Seethathodu is a village in the Pathanamthitta district, state of Kerala, India, near Chittar Town. Predominantly it is a rural region where agriculture being the most important sector. Both state-run and privately operated buses connect Seethathodu to various parts of Pathanamthitta district.

Geography 
Seethathodu is a scenic hilly rural region in the eastern side of Pathanamthitta district.
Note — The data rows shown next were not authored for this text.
(* ===== verification/Entities.v ===== *)
(** The synced entity rows: crates/proto/src/entities.rs, and how a registry
    row's fields decode into them: the [Raw*] shapes of
    crates/doc/src/workspace.rs.

    Timestamps are chrono's, so their type is a parameter ([Chrono]); the
    serde codec of the chat configuration is one too ([ConfigCodec]). *)
From S2P Require Import Prelude Json.

(** ** Parameters *)

(** The part of chrono the rows use: an instant, its epoch milliseconds, and
    the instant of a millisecond count when chrono can represent it. *)
Class Chrono := {
  DateTime : Type;
  timestamp_millis : DateTime -> Z;
  from_timestamp_millis : Z -> option DateTime;
  UNIX_EPOCH : DateTime;
}.

(** Documented behaviour: the millisecond constructor gives an instant with
    those milliseconds, and every instant's milliseconds are representable
    and fit an [i64]. *)
Class ChronoLaws (C : Chrono) := {
  millis_from ms t : from_timestamp_millis ms = Some t -> timestamp_millis t = ms;
  from_millis t : is_Some (from_timestamp_millis (timestamp_millis t));
  millis_i64 t : I64_MIN <= timestamp_millis t <= I64_MAX;
}.

(** serde's derived codec of [ChatConfig]. *)
Class ConfigCodec := {
  ChatConfig : Type;
  config_to_value : ChatConfig -> option Value;
  config_of_value : Value -> option ChatConfig;
}.

Class ConfigCodecLaws (K : ConfigCodec) := {
  config_roundtrip c v : config_to_value c = Some v -> config_of_value v = Some c;
  config_not_null c v : config_to_value c = Some v -> is_null v = false;
}.

(** ** Entities *)

Section Entities.
  Context {C : Chrono} {K : ConfigCodec}.

Record Device := mk_device {
  dev_id : string;
  dev_name : string;
  dev_platform : string;
  dev_last_seen_at : option DateTime;
  dev_created_at : option DateTime;
  dev_version : option string;
}.

Record Space := mk_space {
  sp_id : string;
  sp_device_id : string;
  sp_path : string;
  sp_name : option string;
  sp_git_detected : bool;
  sp_git_checked_at : option DateTime;
  sp_checkout_id : option string;
  sp_created_at : DateTime;
}.

Record Chat := mk_chat {
  ch_id : string;
  ch_device_id : string;
  ch_title : option string;
  ch_archived : bool;
  ch_cwd : option string;
  ch_branch : option string;
  ch_checkout_id : option string;
  ch_config : option ChatConfig;
  ch_last_message_preview : option string;
  ch_last_message_at : option DateTime;
  ch_created_at : DateTime;
  ch_harness_session_id : option string;
  ch_harness_session_cwd : option string;
  ch_space_id : option string;
  ch_last_seen_at : option DateTime;
  ch_room_gen : option Z;
}.

Inductive SessionStatus := Idle | Working | AwaitingInput | Errored.

Record Session := mk_session {
  se_chat_id : string;
  se_device_id : string;
  se_status : SessionStatus;
  se_started_at : option DateTime;
  se_updated_at : DateTime;
  se_context_tokens : option Z;
}.

(** ** Raw rows (epoch milliseconds) *)

Record RawDevice := mk_raw_device {
  rd_id : string;
  rd_name : string;
  rd_platform : string;
  rd_last_seen_at : option Z;
  rd_created_at : option Z;
  rd_version : option string;
}.

Record RawSpace := mk_raw_space {
  rs_id : string;
  rs_device_id : string;
  rs_path : string;
  rs_name : option string;
  rs_git_detected : bool;
  rs_git_checked_at : option Z;
  rs_checkout_id : option string;
  rs_created_at : Z;
}.

Record RawChat := mk_raw_chat {
  rc_id : string;
  rc_device_id : string;
  rc_title : option string;
  rc_archived : bool;
  rc_cwd : option string;
  rc_branch : option string;
  rc_checkout_id : option string;
  rc_config : option ChatConfig;
  rc_last_message_preview : option string;
  rc_last_message_at : option Z;
  rc_created_at : Z;
  rc_harness_session_id : option string;
  rc_harness_session_cwd : option string;
  rc_space_id : option string;
  rc_last_seen_at : option Z;
  rc_room_gen : option Z;
}.

Record RawSession := mk_raw_session {
  rse_chat_id : string;
  rse_device_id : string;
  rse_status : SessionStatus;
  rse_started_at : option Z;
  rse_updated_at : Z;
  rse_context_tokens : option Z;
}.

(** ** Field decoding, as serde's derive does it *)

Definition as_string (v : Value) : option string :=
  match v with Str s => Some s | _ => None end.

Definition as_bool (v : Value) : option bool :=
  match v with Bool b => Some b | _ => None end.

(** An unsigned integer below [2^w]. *)
Definition as_uint (w : Z) (v : Value) : option Z :=
  match v with
  | Int z => if (0 <=? z) && (z <? 2 ^ w) then Some z else None
  | _ => None
  end.

(** A field without a default: it must be there. *)
Definition de_req {A} (f : Value -> option A) (m : gmap string Value) (k : string) : option A :=
  m !! k ≫= f.

(** [#[serde(default)]] on an [Option]: absent and null are [None]. *)
Definition de_opt {A} (f : Value -> option A) (m : gmap string Value) (k : string)
    : option (option A) :=
  match m !! k with
  | None => Some None
  | Some Null => Some None
  | Some v => Some <$> f v
  end.

(** [#[serde(default)]] on a plain type: absent is the default, null is an
    error. *)
Definition de_default {A} (f : Value -> option A) (d : A) (m : gmap string Value) (k : string)
    : option A :=
  match m !! k with
  | None => Some d
  | Some v => f v
  end.

Definition status_str (s : SessionStatus) : string :=
  match s with
  | Idle => "idle"
  | Working => "working"
  | AwaitingInput => "awaitingInput"
  | Errored => "errored"
  end.

Definition as_status (v : Value) : option SessionStatus :=
  match v with
  | Str s =>
      if String.eqb s "idle" then Some Idle
      else if String.eqb s "working" then Some Working
      else if String.eqb s "awaitingInput" then Some AwaitingInput
      else if String.eqb s "errored" then Some Errored
      else None
  | _ => None
  end.

Definition raw_device_of (m : gmap string Value) : option RawDevice :=
  id ← de_req as_string m "id";
  name ← de_req as_string m "name";
  platform ← de_req as_string m "platform";
  last_seen_at ← de_opt as_i64 m "lastSeenAt";
  created_at ← de_opt as_i64 m "createdAt";
  version ← de_opt as_string m "version";
  Some (mk_raw_device id name platform last_seen_at created_at version).

Definition raw_space_of (m : gmap string Value) : option RawSpace :=
  id ← de_req as_string m "id";
  device_id ← de_req as_string m "deviceId";
  path ← de_req as_string m "path";
  name ← de_opt as_string m "name";
  git_detected ← de_default as_bool false m "gitDetected";
  git_checked_at ← de_opt as_i64 m "gitCheckedAt";
  checkout_id ← de_opt as_string m "checkoutId";
  created_at ← de_default as_i64 0 m "createdAt";
  Some (mk_raw_space id device_id path name git_detected git_checked_at checkout_id created_at).

Definition raw_chat_of (m : gmap string Value) : option RawChat :=
  id ← de_req as_string m "id";
  device_id ← de_req as_string m "deviceId";
  title ← de_opt as_string m "title";
  archived ← de_default as_bool false m "archived";
  cwd ← de_opt as_string m "cwd";
  branch ← de_opt as_string m "branch";
  checkout_id ← de_opt as_string m "checkoutId";
  config ← de_opt config_of_value m "config";
  last_message_preview ← de_opt as_string m "lastMessagePreview";
  last_message_at ← de_opt as_i64 m "lastMessageAt";
  created_at ← de_default as_i64 0 m "createdAt";
  harness_session_id ← de_opt as_string m "harnessSessionId";
  harness_session_cwd ← de_opt as_string m "harnessSessionCwd";
  space_id ← de_opt as_string m "spaceId";
  last_seen_at ← de_opt as_i64 m "lastSeenAt";
  room_gen ← de_opt (as_uint 32) m "roomGen";
  Some (mk_raw_chat id device_id title archived cwd branch checkout_id config
          last_message_preview last_message_at created_at harness_session_id
          harness_session_cwd space_id last_seen_at room_gen).

Definition raw_session_of (m : gmap string Value) : option RawSession :=
  chat_id ← de_req as_string m "chatId";
  device_id ← de_req as_string m "deviceId";
  status ← de_req as_status m "status";
  started_at ← de_opt as_i64 m "startedAt";
  updated_at ← de_default as_i64 0 m "updatedAt";
  context_tokens ← de_opt (as_uint 64) m "contextTokens";
  Some (mk_raw_session chat_id device_id status started_at updated_at context_tokens).

(** [dt]: an unrepresentable count falls back to the epoch. *)
Definition dt (ms : Z) : DateTime := default UNIX_EPOCH (from_timestamp_millis ms).

Definition device_from (raw : RawDevice) : Device :=
  mk_device (rd_id raw) (rd_name raw) (rd_platform raw) (dt <$> rd_last_seen_at raw)
    (dt <$> rd_created_at raw) (rd_version raw).

Definition space_from (raw : RawSpace) : Space :=
  mk_space (rs_id raw) (rs_device_id raw) (rs_path raw) (rs_name raw) (rs_git_detected raw)
    (dt <$> rs_git_checked_at raw) (rs_checkout_id raw) (dt (rs_created_at raw)).

Definition chat_from (raw : RawChat) : Chat :=
  mk_chat (rc_id raw) (rc_device_id raw) (rc_title raw) (rc_archived raw) (rc_cwd raw)
    (rc_branch raw) (rc_checkout_id raw) (rc_config raw) (rc_last_message_preview raw)
    (dt <$> rc_last_message_at raw) (dt (rc_created_at raw)) (rc_harness_session_id raw)
    (rc_harness_session_cwd raw) (rc_space_id raw) (dt <$> rc_last_seen_at raw)
    (rc_room_gen raw).

Definition session_from (raw : RawSession) : Session :=
  mk_session (rse_chat_id raw) (rse_device_id raw) (rse_status raw)
    (dt <$> rse_started_at raw) (dt (rse_updated_at raw)) (rse_context_tokens raw).

End Entities.

#[export] Instance SessionStatus_eq_dec : EqDecision SessionStatus.
Proof. solve_decision. Defined.

(** Instants as whole milliseconds, over chrono's range (years -262143 to
    262142): the instance the witnesses run on. *)
#[export] Instance millis_chrono : Chrono := {|
  DateTime := Z;
  timestamp_millis := fun t => Z.max (-8334601228800000) (Z.min 8210266876799999 t);
  from_timestamp_millis := fun ms =>
    if (-8334601228800000 <=? ms) && (ms <=? 8210266876799999) then Some ms else None;
  UNIX_EPOCH := 0;
|}.

#[export] Instance millis_chrono_laws : ChronoLaws millis_chrono.
Proof.
  split; simpl.
  - intros ms t. case_match eqn:E; [|done]. intros [= <-].
    apply andb_true_iff in E as [?%Z.leb_le ?%Z.leb_le]. lia.
  - intros t. rewrite (proj2 (andb_true_iff _ _)); [eauto|]. rewrite !Z.leb_le. lia.
  - intros t. unfold I64_MIN, I64_MAX. lia.
Qed.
Many mountains, valleys and steep slopes beautifies its geographical background.
90% of the area is dense reserve forest, a part of Goodrical Range, Periyar Tiger Reserve. The rest is populated, where the main cultivation is rubber. 
The main attraction of Seethathodu is Sabarimala, a Hindu hill pilgrim centre.
Kakkad Hydro Electric Project Power Plant, India is located at Seethathode,(capacity of 50 MWe). It has 2 units. The first unit was commissioned in 1998 and the last in 1999. It is operated by Kerala State Electricity Board.
Sabarigiri - The second largest hydroelectric project in Kerala, Sabarigiri, is located in this village.
It is one of the biggest panchayaths in Kerala with an area of about 651.94 km2.But almost 602.7 km2 area is covered by dense forests. The habitable area is only about 4924 acres.

History 
The Koikkal rajas of Pandalam divided their kingdom into two parts as Valiyakoyikkal (including the parts of Pandalam) and Kochukoikkal (including the western parts) for administrative convenience. Kochukoikkal is today a part of Seethathodu panchayath. Advocate Kochukoikkal Thalachira Barayanan founded the first school (S.N.D.P school) in this region. Seethathodu panchayath was formed on 20 November 1968 and T.K Raghavan became the first president.

Administration 
Joby T Easow is the current president of Seethathodu panchayath and Beena Muhammed Rafi is the vice president. Communist, Congress & BJP parties have strong base here. The panchayath itself is self-sufficient in the case of basic infrastructures and the members of each wards are so concerned about the developmental activities.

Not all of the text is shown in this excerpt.